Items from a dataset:
= = = = = = =
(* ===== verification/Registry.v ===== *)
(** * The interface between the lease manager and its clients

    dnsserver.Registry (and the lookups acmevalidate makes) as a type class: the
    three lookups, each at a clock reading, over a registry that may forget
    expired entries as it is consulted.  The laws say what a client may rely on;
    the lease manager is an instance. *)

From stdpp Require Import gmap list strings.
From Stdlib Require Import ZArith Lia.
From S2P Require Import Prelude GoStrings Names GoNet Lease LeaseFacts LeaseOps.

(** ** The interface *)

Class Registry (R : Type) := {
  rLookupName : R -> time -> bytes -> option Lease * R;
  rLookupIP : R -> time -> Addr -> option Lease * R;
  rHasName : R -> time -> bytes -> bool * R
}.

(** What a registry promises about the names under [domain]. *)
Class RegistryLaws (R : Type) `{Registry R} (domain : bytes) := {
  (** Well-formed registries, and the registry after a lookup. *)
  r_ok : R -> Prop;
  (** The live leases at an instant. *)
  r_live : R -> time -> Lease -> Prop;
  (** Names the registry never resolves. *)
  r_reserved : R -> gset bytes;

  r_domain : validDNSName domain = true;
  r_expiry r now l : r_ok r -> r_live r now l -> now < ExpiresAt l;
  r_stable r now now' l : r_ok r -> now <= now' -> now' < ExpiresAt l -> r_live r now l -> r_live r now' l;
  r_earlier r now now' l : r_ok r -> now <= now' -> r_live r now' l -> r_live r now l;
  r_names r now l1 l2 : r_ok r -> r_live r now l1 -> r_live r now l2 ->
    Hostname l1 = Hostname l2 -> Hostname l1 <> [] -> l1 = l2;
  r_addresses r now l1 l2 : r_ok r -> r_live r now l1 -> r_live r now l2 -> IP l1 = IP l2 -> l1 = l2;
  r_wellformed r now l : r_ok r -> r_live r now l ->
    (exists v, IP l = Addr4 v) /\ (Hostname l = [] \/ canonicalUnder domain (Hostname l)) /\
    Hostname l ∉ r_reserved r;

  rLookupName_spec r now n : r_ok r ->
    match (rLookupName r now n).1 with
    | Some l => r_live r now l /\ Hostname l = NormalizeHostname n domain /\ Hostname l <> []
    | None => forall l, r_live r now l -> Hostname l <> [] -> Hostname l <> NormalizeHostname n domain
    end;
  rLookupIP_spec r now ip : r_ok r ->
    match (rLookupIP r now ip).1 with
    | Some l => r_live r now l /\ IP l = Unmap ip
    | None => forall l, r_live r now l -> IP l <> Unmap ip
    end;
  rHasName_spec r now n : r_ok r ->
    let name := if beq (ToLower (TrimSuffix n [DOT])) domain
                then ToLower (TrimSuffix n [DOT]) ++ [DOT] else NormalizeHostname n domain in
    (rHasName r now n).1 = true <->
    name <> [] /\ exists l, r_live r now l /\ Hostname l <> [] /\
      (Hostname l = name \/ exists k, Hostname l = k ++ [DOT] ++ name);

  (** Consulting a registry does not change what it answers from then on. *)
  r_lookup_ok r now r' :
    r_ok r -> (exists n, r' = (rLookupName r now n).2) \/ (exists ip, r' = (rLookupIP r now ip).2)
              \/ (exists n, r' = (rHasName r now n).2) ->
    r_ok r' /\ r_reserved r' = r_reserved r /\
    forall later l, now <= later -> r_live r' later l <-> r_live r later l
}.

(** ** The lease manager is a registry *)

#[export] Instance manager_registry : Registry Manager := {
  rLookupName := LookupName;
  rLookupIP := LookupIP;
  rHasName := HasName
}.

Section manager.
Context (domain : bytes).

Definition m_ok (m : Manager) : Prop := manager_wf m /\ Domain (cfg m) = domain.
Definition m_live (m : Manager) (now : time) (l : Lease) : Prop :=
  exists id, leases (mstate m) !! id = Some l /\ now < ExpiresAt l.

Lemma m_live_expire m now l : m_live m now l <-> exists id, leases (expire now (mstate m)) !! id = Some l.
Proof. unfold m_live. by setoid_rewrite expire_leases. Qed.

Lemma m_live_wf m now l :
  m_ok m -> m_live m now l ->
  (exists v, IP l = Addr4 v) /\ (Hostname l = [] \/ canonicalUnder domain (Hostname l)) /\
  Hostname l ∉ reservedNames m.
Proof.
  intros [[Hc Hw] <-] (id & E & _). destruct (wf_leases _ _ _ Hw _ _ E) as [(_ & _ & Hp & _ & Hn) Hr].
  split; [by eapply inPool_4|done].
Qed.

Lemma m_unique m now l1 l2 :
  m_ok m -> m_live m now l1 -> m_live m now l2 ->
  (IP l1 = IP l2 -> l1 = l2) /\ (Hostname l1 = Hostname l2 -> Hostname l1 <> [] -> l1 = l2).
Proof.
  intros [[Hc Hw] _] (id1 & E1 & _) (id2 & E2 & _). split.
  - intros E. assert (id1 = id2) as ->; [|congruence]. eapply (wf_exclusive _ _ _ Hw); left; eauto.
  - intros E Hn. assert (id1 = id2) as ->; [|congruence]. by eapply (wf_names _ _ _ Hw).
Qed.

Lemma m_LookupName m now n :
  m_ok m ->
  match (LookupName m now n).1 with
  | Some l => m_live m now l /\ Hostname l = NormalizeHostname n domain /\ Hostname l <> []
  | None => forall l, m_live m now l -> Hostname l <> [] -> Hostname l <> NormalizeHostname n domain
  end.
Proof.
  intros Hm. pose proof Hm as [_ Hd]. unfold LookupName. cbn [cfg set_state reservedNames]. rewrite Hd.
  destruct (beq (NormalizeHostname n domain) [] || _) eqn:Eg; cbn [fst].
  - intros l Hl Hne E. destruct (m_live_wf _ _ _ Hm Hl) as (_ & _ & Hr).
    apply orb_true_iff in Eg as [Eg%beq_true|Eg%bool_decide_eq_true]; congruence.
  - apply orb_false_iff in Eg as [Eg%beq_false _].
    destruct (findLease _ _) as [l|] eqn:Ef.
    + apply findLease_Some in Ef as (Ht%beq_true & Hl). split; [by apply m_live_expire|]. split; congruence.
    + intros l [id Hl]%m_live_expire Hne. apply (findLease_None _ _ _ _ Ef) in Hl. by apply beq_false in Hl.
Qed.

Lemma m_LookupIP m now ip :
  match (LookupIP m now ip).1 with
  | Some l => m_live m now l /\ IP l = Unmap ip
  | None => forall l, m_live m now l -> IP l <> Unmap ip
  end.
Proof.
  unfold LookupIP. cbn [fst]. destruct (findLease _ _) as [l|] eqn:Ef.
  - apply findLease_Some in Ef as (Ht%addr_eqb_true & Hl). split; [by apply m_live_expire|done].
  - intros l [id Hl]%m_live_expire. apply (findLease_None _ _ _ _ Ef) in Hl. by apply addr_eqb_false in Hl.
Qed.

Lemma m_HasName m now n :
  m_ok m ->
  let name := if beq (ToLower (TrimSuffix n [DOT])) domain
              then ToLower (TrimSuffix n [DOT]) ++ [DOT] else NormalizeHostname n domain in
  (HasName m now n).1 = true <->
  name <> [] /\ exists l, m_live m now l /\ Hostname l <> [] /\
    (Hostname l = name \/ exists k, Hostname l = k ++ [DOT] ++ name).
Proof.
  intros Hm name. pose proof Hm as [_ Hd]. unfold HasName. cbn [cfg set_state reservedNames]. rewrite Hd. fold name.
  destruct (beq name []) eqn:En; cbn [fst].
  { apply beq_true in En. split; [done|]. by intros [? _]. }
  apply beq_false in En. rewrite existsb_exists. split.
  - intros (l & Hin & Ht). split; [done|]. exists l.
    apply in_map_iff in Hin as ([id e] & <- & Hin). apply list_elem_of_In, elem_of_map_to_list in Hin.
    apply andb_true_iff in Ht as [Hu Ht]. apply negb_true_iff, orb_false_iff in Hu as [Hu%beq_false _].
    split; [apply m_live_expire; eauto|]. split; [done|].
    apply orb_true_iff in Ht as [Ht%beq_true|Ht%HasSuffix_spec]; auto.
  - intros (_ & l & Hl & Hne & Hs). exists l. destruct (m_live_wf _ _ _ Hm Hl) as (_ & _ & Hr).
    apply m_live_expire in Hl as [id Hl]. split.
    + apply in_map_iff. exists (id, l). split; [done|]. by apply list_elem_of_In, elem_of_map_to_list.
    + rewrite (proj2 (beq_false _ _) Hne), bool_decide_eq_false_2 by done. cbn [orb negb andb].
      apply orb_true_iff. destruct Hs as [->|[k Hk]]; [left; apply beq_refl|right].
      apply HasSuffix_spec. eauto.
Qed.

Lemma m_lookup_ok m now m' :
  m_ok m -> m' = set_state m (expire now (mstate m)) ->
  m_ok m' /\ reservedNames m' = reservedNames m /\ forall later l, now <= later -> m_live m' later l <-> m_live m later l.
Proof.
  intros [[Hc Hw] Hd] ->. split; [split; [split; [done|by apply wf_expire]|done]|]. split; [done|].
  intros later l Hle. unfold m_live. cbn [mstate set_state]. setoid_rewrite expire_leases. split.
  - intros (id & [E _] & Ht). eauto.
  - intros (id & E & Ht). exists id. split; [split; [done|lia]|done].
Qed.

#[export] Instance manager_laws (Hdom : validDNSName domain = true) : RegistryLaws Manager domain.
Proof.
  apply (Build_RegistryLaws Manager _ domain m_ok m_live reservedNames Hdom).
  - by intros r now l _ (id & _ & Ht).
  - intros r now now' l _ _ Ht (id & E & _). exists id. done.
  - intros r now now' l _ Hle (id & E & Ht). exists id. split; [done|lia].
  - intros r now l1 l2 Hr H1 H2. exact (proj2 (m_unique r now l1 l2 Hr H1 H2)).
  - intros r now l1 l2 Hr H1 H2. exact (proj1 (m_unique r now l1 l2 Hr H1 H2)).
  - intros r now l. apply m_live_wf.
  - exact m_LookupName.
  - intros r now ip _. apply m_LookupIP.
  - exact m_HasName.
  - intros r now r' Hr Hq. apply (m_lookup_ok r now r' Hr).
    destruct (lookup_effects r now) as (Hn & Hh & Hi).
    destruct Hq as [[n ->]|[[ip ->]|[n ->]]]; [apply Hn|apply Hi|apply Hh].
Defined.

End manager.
= = = = = = =
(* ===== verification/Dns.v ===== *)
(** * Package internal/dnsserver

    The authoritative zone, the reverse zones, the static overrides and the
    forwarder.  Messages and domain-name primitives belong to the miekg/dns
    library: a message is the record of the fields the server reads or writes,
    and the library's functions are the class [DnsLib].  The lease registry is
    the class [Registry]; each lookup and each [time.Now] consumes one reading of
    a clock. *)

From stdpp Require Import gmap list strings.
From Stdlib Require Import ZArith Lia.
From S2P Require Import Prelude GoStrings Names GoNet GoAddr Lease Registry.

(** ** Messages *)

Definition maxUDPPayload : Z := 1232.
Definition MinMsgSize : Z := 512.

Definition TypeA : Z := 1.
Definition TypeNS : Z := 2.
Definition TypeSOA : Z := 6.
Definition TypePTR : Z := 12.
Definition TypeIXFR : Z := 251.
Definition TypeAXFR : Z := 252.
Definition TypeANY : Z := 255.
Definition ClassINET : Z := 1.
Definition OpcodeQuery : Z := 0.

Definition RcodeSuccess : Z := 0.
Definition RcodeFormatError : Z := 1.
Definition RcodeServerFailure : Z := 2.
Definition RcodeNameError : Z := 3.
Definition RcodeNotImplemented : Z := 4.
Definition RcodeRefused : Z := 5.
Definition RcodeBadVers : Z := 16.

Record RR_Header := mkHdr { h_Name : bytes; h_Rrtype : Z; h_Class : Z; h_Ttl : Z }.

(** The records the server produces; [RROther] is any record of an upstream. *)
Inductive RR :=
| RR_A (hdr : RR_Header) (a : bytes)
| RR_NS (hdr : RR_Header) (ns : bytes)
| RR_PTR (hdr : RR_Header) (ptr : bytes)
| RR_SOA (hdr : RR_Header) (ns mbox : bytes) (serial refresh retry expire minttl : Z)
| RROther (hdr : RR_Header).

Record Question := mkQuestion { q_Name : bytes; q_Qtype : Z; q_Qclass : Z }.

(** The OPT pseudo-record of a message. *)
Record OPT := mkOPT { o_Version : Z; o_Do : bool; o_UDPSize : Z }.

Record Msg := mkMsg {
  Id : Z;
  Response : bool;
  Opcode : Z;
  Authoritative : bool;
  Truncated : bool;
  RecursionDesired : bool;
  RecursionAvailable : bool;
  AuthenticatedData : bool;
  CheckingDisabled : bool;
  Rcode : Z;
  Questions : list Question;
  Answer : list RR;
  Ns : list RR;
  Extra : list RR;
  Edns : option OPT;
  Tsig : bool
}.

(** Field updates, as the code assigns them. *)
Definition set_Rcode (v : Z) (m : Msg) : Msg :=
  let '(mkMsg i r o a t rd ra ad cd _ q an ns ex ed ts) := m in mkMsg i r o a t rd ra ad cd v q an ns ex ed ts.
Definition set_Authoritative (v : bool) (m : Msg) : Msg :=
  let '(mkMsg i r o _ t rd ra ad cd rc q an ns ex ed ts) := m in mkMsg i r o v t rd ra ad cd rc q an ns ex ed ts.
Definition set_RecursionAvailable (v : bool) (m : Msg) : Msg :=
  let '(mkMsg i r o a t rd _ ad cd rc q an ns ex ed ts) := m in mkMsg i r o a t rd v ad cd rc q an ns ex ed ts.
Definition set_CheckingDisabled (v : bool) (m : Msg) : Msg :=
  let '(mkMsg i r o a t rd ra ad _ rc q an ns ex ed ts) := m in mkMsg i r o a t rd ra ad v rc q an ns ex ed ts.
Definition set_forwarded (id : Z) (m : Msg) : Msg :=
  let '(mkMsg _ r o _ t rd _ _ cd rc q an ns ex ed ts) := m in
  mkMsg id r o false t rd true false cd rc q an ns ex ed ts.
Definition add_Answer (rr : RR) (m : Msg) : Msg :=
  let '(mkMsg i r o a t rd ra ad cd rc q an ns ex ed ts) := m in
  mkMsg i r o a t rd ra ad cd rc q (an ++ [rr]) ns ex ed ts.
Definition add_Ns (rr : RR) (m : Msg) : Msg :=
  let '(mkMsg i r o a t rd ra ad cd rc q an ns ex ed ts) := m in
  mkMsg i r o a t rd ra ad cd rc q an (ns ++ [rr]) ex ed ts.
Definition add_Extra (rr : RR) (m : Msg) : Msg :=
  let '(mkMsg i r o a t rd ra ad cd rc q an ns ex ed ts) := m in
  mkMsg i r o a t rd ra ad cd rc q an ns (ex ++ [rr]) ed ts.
= = = = = = =
Directions: Using the data above, reproduce exactly the lines from the line that contains "(* ===== verification/Dns.v ===== *)" through the line that contains "Definition RcodeServerFailure : Z := 2.", including both.

Written solution:
(* ===== verification/Dns.v ===== *)
(** * Package internal/dnsserver

    The authoritative zone, the reverse zones, the static overrides and the
    forwarder.  Messages and domain-name primitives belong to the miekg/dns
    library: a message is the record of the fields the server reads or writes,
    and the library's functions are the class [DnsLib].  The lease registry is
    the class [Registry]; each lookup and each [time.Now] consumes one reading of
    a clock. *)

From stdpp Require Import gmap list strings.
From Stdlib Require Import ZArith Lia.
From S2P Require Import Prelude GoStrings Names GoNet GoAddr Lease Registry.

(** ** Messages *)

Definition maxUDPPayload : Z := 1232.
Definition MinMsgSize : Z := 512.

Definition TypeA : Z := 1.
Definition TypeNS : Z := 2.
Definition TypeSOA : Z := 6.
Definition TypePTR : Z := 12.
Definition TypeIXFR : Z := 251.
Definition TypeAXFR : Z := 252.
Definition TypeANY : Z := 255.
Definition ClassINET : Z := 1.
Definition OpcodeQuery : Z := 0.

Definition RcodeSuccess : Z := 0.
Definition RcodeFormatError : Z := 1.
Definition RcodeServerFailure : Z := 2.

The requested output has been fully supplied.